To find out, we turned to an expert, one of the three brewing honchos at the St. Louis Brewery, James "Otto" Ottolini. Otto knows beer like Whitey Herzog knows baseball. Give him a starting point -- in this case, the question of lemons in Hefeweizen -- and he can expound for an endlessly fascinating hour on the subject at hand with dozens of digressions.
Just one example of a really interesting digression before we find out more about Hefeweizen: "When you carbonate a product, you put in the gas carbon dioxide," Otto explains. "Carbon dioxide bonds with water to form carbonic acid. Carbonic acid doesn't like normal conditions. It likes things to be cold and things to be higher than atmospheric pressure. Once you pop the top or pull it out of the keg and put it in a relatively warm environment -- that of our atmosphere, which is rich in nitrogen and oxygen but not carbon dioxide -- the laws of nature state that all the carbon dioxide inside the bubbles in the head wants to become part of the atmosphere outside the beer.

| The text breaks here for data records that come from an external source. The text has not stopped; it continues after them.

Lemma pres_request child request addr data :
  relation_request request = false → pres (MMS := MMS) (ptrace_request child request addr data).
Proof using Hok Hfr.
  intros Hr. unfold relation_request, is_req in Hr. simpl in Hr.
  rewrite !orb_false_iff in Hr. destruct Hr as (Hd & Hs & Ho & _).
  unfold ptrace_request. rewrite Hd. unfold is_req at 3. simpl. rewrite Ho, Hs. simpl.
  unfold generic_ptrace_peekdata, generic_ptrace_pokedata, ptrace_peek_siginfo,
    ptrace_getsiginfo, ptrace_setsiginfo, request_getsigmask, request_setsigmask,
    request_listen, request_regset, ptrace_remote_mmap, ptrace_remote_munmap,
    ptrace_remote_mremap, ptrace_remote_mprotect, ptrace_dup_to_remote, ptrace_dup2_to_remote,
    ptrace_dup_from_remote, ptrace_remote_close.
  solve_pres; try (by apply pres_interrupt);
    try (by apply mmap_remote_frame); try (by apply munmap_frame);
    try (by apply mremap_frame); try (by apply mprotect_frame).
  apply pres_external. intros. apply seccomp_frame.
Qed.

(** ** The invariant *)

Lemma kinv_frame w w' : kinv w → kframe w w' → kinv w'.
Proof using.
  intros [A1 A2 A3 A4] [F1 F2 F3 F4]. split.
  - by eapply tracing_wf_core.
  - intros p t' Hp. destruct (same_core_lookup _ _ _ _ F1 Hp) as (t & Ht & E).
    injection E as _ E _ _. rewrite F2, E. by eapply A2.
  - intros p t' Hp. destruct (same_core_lookup _ _ _ _ F1 Hp) as (t & Ht & E).
    injection E as _ _ E _. rewrite F3, E. by eapply A3.
  - intros c. rewrite F4. unfold cred_held. rewrite (ptracer_creds_core _ _ F1). apply A4.
Qed.

(** New flags for a traced task, as [PTRACE_SETOPTIONS] sets them. *)
Lemma set_flags_wf m child t fl :
  tracing_wf m → m !! child = Some t → pt t ≠ 0 → Z.testbit fl 0 = true →
  tracing_wf (<[child := set_ptrace fl t]> m).
Proof using.
  intros [W1 W2 W3 W4 W5] Hc Hn Hfl.
  assert (fl ≠ 0) as Hfl0 by (intros ->; by rewrite Z.testbit_0_l in Hfl).
  assert (∀ p x, <[child := set_ptrace fl t]> m !! p = Some x →
    ∃ y, m !! p = Some y ∧ parent (t_trace x) = parent (t_trace y) ∧
      real_parent (t_trace x) = real_parent (t_trace y) ∧
      ptraced (t_trace x) = ptraced (t_trace y) ∧
      ptracer_cred (t_trace x) = ptracer_cred (t_trace y) ∧
      (p = child ∧ pt x = fl ∧ pt y ≠ 0 ∨ pt x = pt y)) as Hb.
  { intros p x Hp. destruct (decide (p = child)) as [->|Hne].
    - rewrite lookup_insert_eq in Hp. simplify_eq. exists t. split_and!; try done. by left.
    - rewrite lookup_insert_ne in Hp by done. exists x. split_and!; try done. by right. }
  assert (∀ p y, m !! p = Some y → ∃ x, <[child := set_ptrace fl t]> m !! p = Some x) as Hf.
  { intros p y Hp. destruct (decide (p = child)) as [->|Hne].
    - rewrite lookup_insert_eq. eauto.
    - rewrite lookup_insert_ne by done. eauto. }
  split.
  - intros c x Hx Hnx. destruct (Hb _ _ Hx) as (y & Hy & E1 & E2 & E3 & E4 & E5).
    assert (pt y ≠ 0) as Hny by (destruct E5 as [(_ & _ & ?)|E5]; [done|congruence]).
    destruct (W1 _ _ Hy Hny) as (Hbit & Hcr & p & Hp & Hin). split_and!.
    + destruct E5 as [(_ & -> & _)|E5]; [done|by rewrite E5].
    + by rewrite E4.
    + rewrite E1. destruct (Hf _ _ Hp) as (p' & Hp'). exists p'. split; [done|].
      destruct (Hb _ _ Hp') as (z & Hz & _ & _ & E & _). simplify_eq. by rewrite E.
  - intros c x Hx Hzx. destruct (Hb _ _ Hx) as (y & Hy & E1 & E2 & E3 & E4 & E5).
    destruct E5 as [(_ & E & _)|E5]; [congruence|]. rewrite E1, E2, E4. eapply W2; [done|congruence].
  - intros p x c Hx Hin. destruct (Hb _ _ Hx) as (y & Hy & E1 & E2 & E3 & E4 & E5).
    rewrite E3 in Hin. destruct (W3 _ _ _ Hy Hin) as (tc & Htc & Hnc & Hpc).
    destruct (Hf _ _ Htc) as (tc' & Htc'). exists tc'. split; [done|].
    destruct (Hb _ _ Htc') as (z & Hz & F1 & _ & _ & _ & F5). simplify_eq. rewrite F1.
    split; [|done]. destruct F5 as [(_ & -> & _)|F5]; congruence.
  - intros p x Hx. destruct (Hb _ _ Hx) as (y & Hy & _ & _ & E3 & _). rewrite E3. by eapply W4.
  - intros c x Hx. destruct (Hb _ _ Hx) as (y & Hy & _ & E2 & _). rewrite E2.
    destruct (W5 _ _ Hy) as [r Hr]. destruct (Hf _ _ Hr) as [r' Hr']. eauto.
Qed.

(** The flags [ptrace_setoptions] computes. *)
Definition option_flags (old data : Z) : Z :=
  u32 (Z.lor (Z.land old (not32 (u32 (Z.shiftl PTRACE_O_MASK PT_OPT_FLAG_SHIFT))))
        (u64 (Z.shiftl data PT_OPT_FLAG_SHIFT))).

Lemma u64_shiftl_bit data n :
  0 ≤ n < 64 → Z.testbit (u64 (Z.shiftl data PT_OPT_FLAG_SHIFT)) n =
  if decide (n < 3) then false else Z.testbit data (n - 3).
Proof using.
  intros Hn. unfold u64. rewrite Z.mod_pow2_bits_low by lia. rewrite Z.shiftl_spec by lia.
  unfold PT_OPT_FLAG_SHIFT. case_decide; [by apply Z.testbit_neg_r; lia|done].
Qed.

Lemma option_flags_bit0 old data : Z.testbit (option_flags old data) 0 = Z.testbit old 0.
Proof using.
  unfold option_flags. rewrite u32_bit0, Z.lor_spec, Z.land_spec, u64_shiftl_bit by lia.
  simpl. by rewrite andb_true_r, orb_false_r.
Qed.

Lemma wp_setoptions w child data t cur (Q : Z → kworld MMS → Prop) :
  k_tasks w !! child = Some t → k_tasks w !! current = Some cur →
  (∀ r, r ≠ 0 → Q r w) →
  (Z.land data (not64 PTRACE_O_MASK) = 0 →
     Q 0 (set_tasks w (<[child := set_ptrace (option_flags (pt t) data) t]> (k_tasks w)))) →
  wp (ptrace_setoptions child data) Q w.
Proof using.
  intros Hc Hcur HE HQ. unfold ptrace_setoptions, truthy at 1.
  destruct (Z.eqb_spec (Z.land data (not64 PTRACE_O_MASK)) 0) as [Hz|]; simpl;
    [|wp_step; by apply HE].
  wp_step. eapply wp_get_task; [done|]. set (err := if truthy _ then _ else 0).
  destruct (Z.eqb_spec err 0); simpl; [|wp_step; by apply HE].
  wp_step. eapply wp_upd_task; [done|]. wp_step. by apply HQ.
Qed.

Lemma kinv_setoptions w child data t cur r w' :
  kinv w → k_tasks w !! child = Some t → pt t ≠ 0 → k_tasks w !! current = Some cur →
  ptrace_setoptions child data w = Some (r, w') → kinv w'.
Proof using.
  intros HI Hc Hn Hcur Hrun. by_wp Hrun. eapply wp_setoptions; [done..|]. intros _.
  destruct HI as [A1 A2 A3 A4].
  destruct (tw_traced _ A1 _ _ Hc Hn) as (Hbit & _). split; simpl.
  - apply set_flags_wf; try done. by rewrite option_flags_bit0.
  - intros p x Hp. destruct (decide (p = child)) as [->|].
    + rewrite lookup_insert_eq in Hp. simplify_eq. simpl. by eapply A2.
    + rewrite lookup_insert_ne in Hp by done. by eapply A2.
  - intros p x Hp. destruct (decide (p = child)) as [->|].
    + rewrite lookup_insert_eq in Hp. simplify_eq. simpl. by eapply A3.
    + rewrite lookup_insert_ne in Hp by done. by eapply A3.
  - intros c. rewrite <- A4. unfold cred_held, ptracer_creds. rewrite fmap_insert. simpl.
    f_equal. apply insert_id. by rewrite lookup_fmap, Hc.
Qed.

(** ** The check before a request *)

Lemma pres_freeze p : pres (MMS := MMS) (ptrace_freeze_traced p).
Proof using. unfold ptrace_freeze_traced. solve_pres. Qed.

Lemma pres_check_attach child b : pres (MMS := MMS) (ptrace_check_attach child b).
Proof using Hok.
  unfold ptrace_check_attach. solve_pres; try apply pres_freeze;
    apply pres_on_tasks_ret; intros; apply wait_inactive_core.
Qed.

Lemma pres_unfreeze child : pres (MMS := MMS) (ptrace_unfreeze_traced child).
Proof using Hok.
  unfold ptrace_unfreeze_traced. solve_pres; apply pres_on_tasks; intros; apply wake_up_state_core.
Qed.

(** Only a tracee of the caller passes. *)
Lemma check_attach_traced child b w w' r :
  ptrace_check_attach child b w = Some (r, w') → 0 ≤ r →
  ∃ t, k_tasks w !! child = Some t ∧ pt t ≠ 0 ∧ parent (t_trace t) = current.
Proof using.
  unfold ptrace_check_attach, get_task, gets, lift, mbind, M_bind.
  destruct (k_tasks w !! child) as [t|] eqn:Ht; [|done].
  destruct (negb (pt t =? 0) && bool_decide (parent (t_trace t) = current)) eqn:Hc.
  - intros _ _. exists t. split; [done|]. apply andb_true_iff in Hc as [Hn Hp].
    apply bool_decide_eq_true in Hp. apply negb_true_iff, Z.eqb_neq in Hn. done.
  - unfold mret, M_ret. intros [= <- <-] ?. by destruct b.
Qed.

(** A request on a tracee of the caller. *)
Lemma kinv_request w child request addr data t cur r w' :
  kinv w → k_tasks w !! child = Some t → pt t ≠ 0 →
  k_tasks w !! current = Some cur → has_sighand cur = true →
  ptrace_request child request addr data w = Some (r, w') → kinv w'.
Proof using Hok Hfr.
  intros HI Hc Hn Hcur Hsh Hrun. destruct (relation_request request) eqn:Hr.
  2: { eapply kinv_frame; [done|]. by eapply pres_request. }
  unfold relation_request, is_req in Hr. simpl in Hr. rewrite !orb_true_iff, !Z.eqb_eq in Hr.
  destruct Hr as [-> |[-> |[-> |Hr]]]; [| | |done].
  - change (ptrace_request child PTRACE_DETACH addr data w) with (ptrace_detach child data w) in Hrun.
    by_wp Hrun. eapply wp_ptrace_detach; [apply kstep_refl|by apply kinv_kok|done..|].
    intros evs' w1 Hk Ho. by eapply kok_kinv.
  - change (ptrace_request child PTRACE_SETOPTIONS addr data w) with (ptrace_setoptions child data w) in Hrun.
    exact (kinv_setoptions _ _ _ _ _ _ _ HI Hc Hn Hcur Hrun).
  - change (ptrace_request child PTRACE_OLDSETOPTIONS addr data w) with (ptrace_setoptions child data w) in Hrun.
    exact (kinv_setoptions _ _ _ _ _ _ _ HI Hc Hn Hcur Hrun).
Qed.

Lemma bind_run {A B} (m : M (kworld MMS) A) (k : A → M (kworld MMS) B) w b w' :
  (m ≫= k) w = Some (b, w') → ∃ a w1, m w = Some (a, w1) ∧ k a w1 = Some (b, w').
Proof using. unfold mbind, M_bind. destruct (m w) as [[a w1]|]; [|done]. eauto. Qed.

(** The system call. *)
Lemma kinv_sys_ptrace w request pid addr data cur r w' :
  kinv w → k_tasks w !! current = Some cur → has_sighand cur = true →
  sys_ptrace request pid addr data w = Some (r, w') → kinv w'.
Proof using Hok Hfr.
  intros HI Hcur Hsh. unfold sys_ptrace. destruct (request =? PTRACE_TRACEME).
  { intros Hrun. apply bind_run in Hrun as (r1 & w1 & Hm & Hk2).
    assert (kinv w1) as HI1.
    { by_wp Hm. eapply wp_ptrace_traceme; [apply kstep_refl|by apply kinv_kok|done|..].
      - intros ? ? (evs' & Hk & Ho). by eapply kok_kinv.
      - intros ? evs' _ Hk Ho. by eapply kok_kinv. }
    eapply kinv_frame; [exact HI1|]. revert Hk2. apply (pres_bind (MMS := MMS)); [|intros; apply pres_ret].
    destruct (_ =? 0); solve_pres. }
  destruct (ptrace_get_task_struct pid) as [child|]; [|by intros [= _ <-]].
  destruct (is_req request [PTRACE_ATTACH; PTRACE_SEIZE]) eqn:Hatt.
  { intros Hrun. apply bind_run in Hrun as (r1 & w1 & Hm & Hk2).
    assert (kinv w1) as HI1.
    { destruct (k_tasks w !! child) as [t|] eqn:Ht.
      - by_wp Hm. eapply wp_ptrace_attach; [apply kstep_refl|by apply kinv_kok|done..| |].
        + intros ? ? (evs' & Hk & Ho) _. by eapply kok_kinv.
        + intros fl ? _ _ _ (evs' & Hk & Ho). by eapply kok_kinv.
      - revert Hm. unfold ptrace_attach. destruct (attach_flags _ _ _); [|by intros [= _ <-]].
        unfold get_task, gets, lift, mbind, M_bind. by rewrite Ht. }
    eapply kinv_frame; [exact HI1|]. revert Hk2. apply (pres_bind (MMS := MMS)); [|intros; apply pres_ret].
    destruct (_ =? 0); solve_pres. }
  intros Hrun. apply bind_run in Hrun as (r1 & w1 & Hm & Hk2).
  pose proof (pres_check_attach _ _ _ _ _ Hm) as Hf1.
  pose proof (kinv_frame _ _ HI Hf1) as HI1.
  destruct (Z.ltb_spec r1 0) as [_|Hr1]; [injection Hk2 as _ <-; exact HI1|].
  destruct (check_attach_traced _ _ _ _ _ Hm Hr1) as (t & Ht & Hn & _).
  apply bind_run in Hk2 as (r2 & w2 & Hk2 & Hk3).
  assert (kinv w2) as HI2.
  { unfold arch_ptrace in Hk2. destruct (arch_request request) as [f|] eqn:Ha.
    - eapply kinv_frame; [exact HI1|]. by eapply arch_request_frame.
    - destruct (same_core_lookup_l _ _ _ _ (kf_core _ _ Hf1) Ht) as (t1 & Ht1 & E1).
      destruct (same_core_lookup_l _ _ _ _ (kf_core _ _ Hf1) Hcur) as (c1 & Hc1 & E2).
      eapply kinv_request; [exact HI1|exact Ht1| |exact Hc1| |exact Hk2].
      + unfold pt in *. injection E1 as -> _ _ _. done.
      + injection E2 as _ _ _ ->. done. }
  eapply kinv_frame; [exact HI2|]. revert Hk3. apply (pres_bind (MMS := MMS)); [|intros; apply pres_ret].
  destruct (_ || _); [apply pres_unfreeze|apply pres_ret].
Qed.

End requests.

So one tiny little bubble says to another, 'Hey, you want to get married? Let's break down and form a bigger bubble.' And the bubble gets bigger and bigger until it pops."
Really, Otto could write a book, and he probably should. Anyway, Hefeweizen is a German name for a wheat beer, but the American recipe isn't exactly the traditional one. It turns out that American microbreweries were all discovering the ease of making an unfiltered wheat beer, and they figured that was close enough in spirit to the German Hefeweizen to give it that name here. It was a matter of adding a level of exoticism to the product.

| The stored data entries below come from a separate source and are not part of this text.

(** C38. [PTRACE_PEEKSIGINFO] with an index whose low 32 bits are those of a
    negative number: no entry is looked up, and yet one is reported; what is
    written to the caller is the uninitialised variable [info]. *)
Theorem peek_siginfo_uninit w child addr data t cur bs off flags pending m' :
  copy_from_user (k_umem w) addr 16 = Some bs → decode ws_peeksiginfo_args bs = [off; flags; 1] →
  truthy (Z.land flags (not32 PTRACE_PEEKSIGINFO_SHARED)) = false →
  s32 off < 0 → - 2 ^ 31 ≤ s32 off - Z.of_nat (length pending) →
  k_tasks w !! child = Some t → pending_of w t flags = Some pending →
  in_compat_syscall = false → k_tasks w !! current = Some cur → signal_pending cur = false →
  write_info (k_umem w) data uninit_siginfo = Some m' →
  ptrace_peek_siginfo child addr data w = Some (1, set_umem w m').
Proof using.
  intros Hc Hd Hf Hneg Hlen Ht Hp Hcc Hcur Hsp Hw.
  rewrite (peek_siginfo_args _ _ _ _ _ _ _ _ _ _ Hc Hd Hf ltac:(done) Ht Hp).
  change (Z.to_nat (s32 1)) with 1%nat. change (s32 1) with 1. cbn [peek_siginfo_loop].
  change (negb (0 <? 1)) with false. cbv iota. rewrite Z.add_0_r.
  rewrite peek_scan_negative by done.
  destruct (Z.geb_spec (s32 off - Z.of_nat (length pending)) 0); [lia|].
  rewrite Hcc, (write_info_run _ _ _ _ Hw). cbv iota.
  rewrite (run_bind _ _ _ cur (set_umem w m')) by (by apply get_task_run). by rewrite Hsp.
Qed.

End guarantees.
(** Index 2^31: one entry of uninitialised memory is reported for a task that
    has no signal pending. *)
Lemma peek_siginfo_uninit_witness :
  let w := kworld_of (le_bytes 8 (2 ^ 31) ++ le_bytes 4 0 ++ le_bytes 4 1) in
  ∃ m', ptrace_peek_siginfo 2 4096 4112 w = Some (1, set_umem w m') ∧
    m' !! 4112 = Some 222 ∧ m' !! 4113 = Some 173.
Proof.
  intros w. set (bs := le_bytes 8 (2 ^ 31) ++ le_bytes 4 0 ++ le_bytes 4 1).
  assert (Hb : copy_from_user (MMS := ()) (k_umem w) 4096 16 = Some bs) by (vm_compute; reflexivity).
  assert (Ht : k_tasks w !! 2%positive = Some tracee) by reflexivity.
  assert (Hc : k_tasks w !! current = Some caller) by reflexivity.
  assert (Hp : pending_of w tracee 0 = Some []) by reflexivity.
  assert (Hcc : in_compat_syscall (MMS := ()) = false) by reflexivity.
  assert (Hw : ∃ m', write_info (MMS := ()) (k_umem w) 4112 (uninit_siginfo (MMS := ())) = Some m' ∧
    m' !! 4112 = Some 222 ∧ m' !! 4113 = Some 173)
    by (eexists; split_and!; vm_compute; reflexivity).
  destruct Hw as (m' & Hw & Hm). exists m'. split; [|exact Hm].
  exact (peek_siginfo_uninit w 2 4096 4112 tracee caller bs (2 ^ 31) 0 [] m' Hb eq_refl eq_refl
    ltac:(vm_compute; reflexivity) ltac:(vm_compute; discriminate) Ht Hp Hcc Hc eq_refl Hw).
Defined.


(** Task 1 seizes task 3. *)
Lemma attach_correct_witness :
  let w := kworld_of [] in
  ∃ w', ptrace_attach 3 PTRACE_SEIZE 0 0 w = Some (0, w') ∧ kinv w' ∧
    ∃ t', k_tasks w' !! 3%positive = Some t' ∧ parent (t_trace t') = 1%positive.
Proof.
  intros w. assert (Ht : k_tasks w !! 3%positive = Some stranger) by reflexivity.
  assert (Hc : k_tasks w !! current = Some caller) by reflexivity.
  destruct (wp_result _ _ _ 0 (attach_correct w 3 PTRACE_SEIZE 0 0 stranger caller (kinv_ex []) Ht Hc))
    as (w' & E & HI & _ & _ & t' & cur' & Ht' & _ & Hp & _); [vm_compute; reflexivity|].
  exists w'. split_and!; [exact E|exact HI|]. by exists t'.
Defined.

Putting lemon in Hefeweizen is a regional practice that has caught on in St. Louis, largely because the Tap Room bartenders did it often enough to get people used to it. Otto's interest in brewing beers comes from his love of cooking, which is a matter of combining flavors in different ways to achieve new flavors. Beer is a combination of sweet and sour acidic tastes, and the lemon dropped into a Hefeweizen is calculated to interact with the mixture.
"Think of it this way," explains Otto. "If you had a wine tasting, which is basically acidic, you would eat bread to soak up some of that acidic quality. Well, bread is a bunch of complex carbohydrates and starches, and beer is basically liquid bread, so you would want the reverse of that. You need something acidic. It's easy to get a slice of lemon -- to get the citric acid -- and toss it in there to balance some of those flavors. It freshens things up. It gives that zest, that little spark, that tang, that high note on the flavor. When you talk about perfume, the high note is what you're left with. You smell it, you experience it, you walk away from it, yet there's something there and it's not just the memory. It's the high note, what's left behind.
"That's why the lemon is there," he continues. "That's a damn good use for a slice of lemon -- to take something that is a fine, well-balanced beverage, yet that is a bit weighty on the palate, and simply lighten it up right at the point of consumption. It makes it lighter; it makes it more refreshing."
To which we can only say: "Bartender, we'll have another round."